Ruby Tuesday gets green light for a sale

The auction will run through Jan. 14.
Photograph: Shutterstock

Ruby Tuesday has been given a go-ahead by the bankruptcy court overseeing its Chapter 11 filing to commence an auction for the sale of the company or its parts, with bids due by the end of the business day on Jan. 14.

The bankrupt parent of Ruby, RTI Holdings, has until Dec. 10 to find a “stalking horse” to effectively set a floor for the bidding. With a stalking horse offer, the bidder is entitled to reimbursement for most expenses related to making the initial bid if a higher offer is subsequently submitted.
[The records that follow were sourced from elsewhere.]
Lemma Render_partials_untouched partials : ∀ e e',
  screen_geometry e → forallb (in_bounds e) partials = true →
  Render_partials partials e = Done e' →
  ∀ pos, ¬ in_partials e partials pos →
    byte_at (screen_bitmap_ e') pos = byte_at (screen_bitmap_ e) pos.
Proof.
  induction partials as [|p partials IH]; intros e e' Hg Hb Hr pos Hout.
  - cbn in Hr. now injection Hr as <-.
  - cbn in Hb. apply andb_prop in Hb as [Hp Hb].
    apply Render_partials_step in Hr as (bitmap & e1 & Hblit & Hsame & Hbm & Hr).
    rewrite in_partials_cons in Hout.
    rewrite (IH e1 e' (same_screen_geometry _ _ Hsame Hg)); [| |exact Hr|].
    + rewrite Hbm. apply (RenderPartial_frame p e bitmap Hg Hp Hblit).
      intros row Hrow Hin. apply Hout. left. eauto.
    + rewrite forallb_forall in Hb |- *. intros q Hq.
      rewrite (same_screen_in_bounds e e1) by assumption. now apply Hb.
    + rewrite (same_screen_in_partials e e1) by assumption. tauto.
Qed.

(** X3. [Render] of in-bounds partials that returns changes no byte of the
    bitmap outside the rectangles of its partials, and leaves the bitmap as
    long as it was. *)
Theorem Render_touches_rectangles_only partials e e' pos :
  screen_geometry e → forallb (in_bounds e) partials = true →
  Render partials e = Done e' →
  ¬ in_partials e partials pos →
  byte_at (screen_bitmap_ e') pos = byte_at (screen_bitmap_ e) pos
  ∧ len (screen_bitmap_ e') = len (screen_bitmap_ e).
Proof.
  intros Hg Hb Hr Hout. unfold Render in Hr.
  destruct (Render_partials partials e) as [e1| |] eqn:Hrun; try discriminate.
  cbn in Hr. injection Hr as <-.
  assert (Hbm : screen_bitmap_ (match encode_slices_ e1 with
                                | [] => e1
                                | _ :: _ => emit notify_all e1
                                end) = screen_bitmap_ e1)
    by (destruct (encode_slices_ e1); reflexivity).
  rewrite Hbm. split.
  - eapply Render_partials_untouched; eassumption.
  - apply Render_partials_screen in Hrun as (_ & _ & _ & _ & Hl). exact Hl.
Qed.

Lemma Render_touches_rectangles_only_witness :
  let e' := state_after (Render [flipped_partial; white_pixel] screen_32x4) screen_32x4 in
  byte_at (screen_bitmap_ e') 4 = byte_at (screen_bitmap_ screen_32x4) 4
  ∧ len (screen_bitmap_ e') = len (screen_bitmap_ screen_32x4).
Proof.
  apply (Render_touches_rectangles_only [flipped_partial; white_pixel] screen_32x4);
    [ unfold screen_geometry; repeat split; vm_compute; congruence
    | reflexivity | vm_compute; reflexivity | ].
  unfold in_partials. rewrite !Exists_cons, Exists_nil.
  unfold in_row, bytes_per_pixel. cbn. change (32 ≫ 3) with 4.
  intros [(row & Hrow & Hin)|[(row & Hrow & Hin)|[]]]; lia.
Defined.

(** X4. [RenderPartial] stops without complaint where the segment list
    ends: the rows of an in-bounds partial that its whole-row segments do
    not supply keep the bytes they had. *)
Theorem RenderPartial_short_segments p e bitmap' r pos :
  screen_geometry e → in_bounds e p = true → 0 <= stride p →
  RenderPartial p e = Done bitmap' →
  rows_supplied (stride p) (vector p) <= r < height p →
  in_row e p (screen_row p r) pos →
  byte_at bitmap' pos = byte_at (screen_bitmap_ e) pos.
Proof.
  intros Hg Hb Hs Hr Hrow Hin.
  pose proof (rows_supplied_nonneg _ (vector p) Hs) as Hn.
  rewrite RenderPartial_in_bounds in Hr by (assumption || lia).
  destruct Hg as (Hw & Hh & HB & Hfit & Hss & Hsize & Hlen).
  apply in_bounds_spec in Hb as (Hx & Hy & Hpw & Hph & Hxw & Hyh).
  assert (HL : 0 <= width p * bytes_per_pixel e < 2 ^ 64) by nia.
  apply (copy_segments_spec _ _ _ _ HL Hs) in Hr as (Hframe & _).
  apply Hframe. intros i Hi Hrow'.
  unfold in_row, screen_row in *.
  set (B := bytes_per_pixel e) in *. set (pitch := screen_stride_ e) in *.
  assert (0 <= x p * B ∧ (x p + width p) * B <= pitch) as [? ?] by nia.
  assert (i ≠ r) by lia.
  destruct (flip p).
  - assert (y p + height p - 1 - i = y p + height p - 1 - r) by nia. lia.
  - assert (y p + i = y p + r) by nia. lia.
Qed.

Lemma RenderPartial_short_segments_witness :
  byte_at (screen_bitmap_ (state_after (Render [short_partial] screen_32x4) screen_32x4))
          (128 * 1 + 3)
  = byte_at (screen_bitmap_ screen_32x4) (128 * 1 + 3).
Proof.
  apply (RenderPartial_short_segments short_partial screen_32x4) with (r := 1);
    [ unfold screen_geometry; repeat split; vm_compute; congruence
    | reflexivity | cbn; lia | vm_compute; reflexivity
    | vm_compute; split; congruence
    | unfold in_row; vm_compute; split; congruence ].
Defined.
RTI has indicated that potential bidders could include Goldman Sachs Group and The TCW Group, a financial management concern. Both are secured lenders to RTI, whose debts are pegged by bankruptcy filings at $56.1 million.  A majority of that sum is owed to the two finance companies, according to press reports.

Goldman Sachs has just made an unspecified investment in Zaxby’s.

RTI’s bankruptcy filings indicate that the company is willing to be sold whole or in part.

Permission to proceed with a sale was granted by the U.S. Bankruptcy Court of Delaware after it decided in RTI’s favor on the question of which party owns the assets of a so-called “rabbi trust” that was set up 35 years ago to provide certain retired employees with pension funds. The court ruled last week that RTI was entitled to the trust’s assets, which amount to about $22.5 million in insurance policies and cash.

A sale of all or major parts of Ruby Tuesday would be another major development in the story of a 48-year-old brand that has rattled through one significant change after another in recent years. The casual-dining pioneer has gone through a half-dozen CEOs since early 2017. It was acquired for $335 million by NRD Capital, the private-equity firm of franchise veteran Aziz Hashim, in October 2017.

At the time, the Ruby Tuesday chain consisted of 541 restaurants, down from an all-time high of 840 units. Today, the brand extends to 236 U.S. locations.

The brand has been struggling for much of the past decade. It opted for Chapter 11 bankruptcy protection after the pandemic wiped out dining room sales.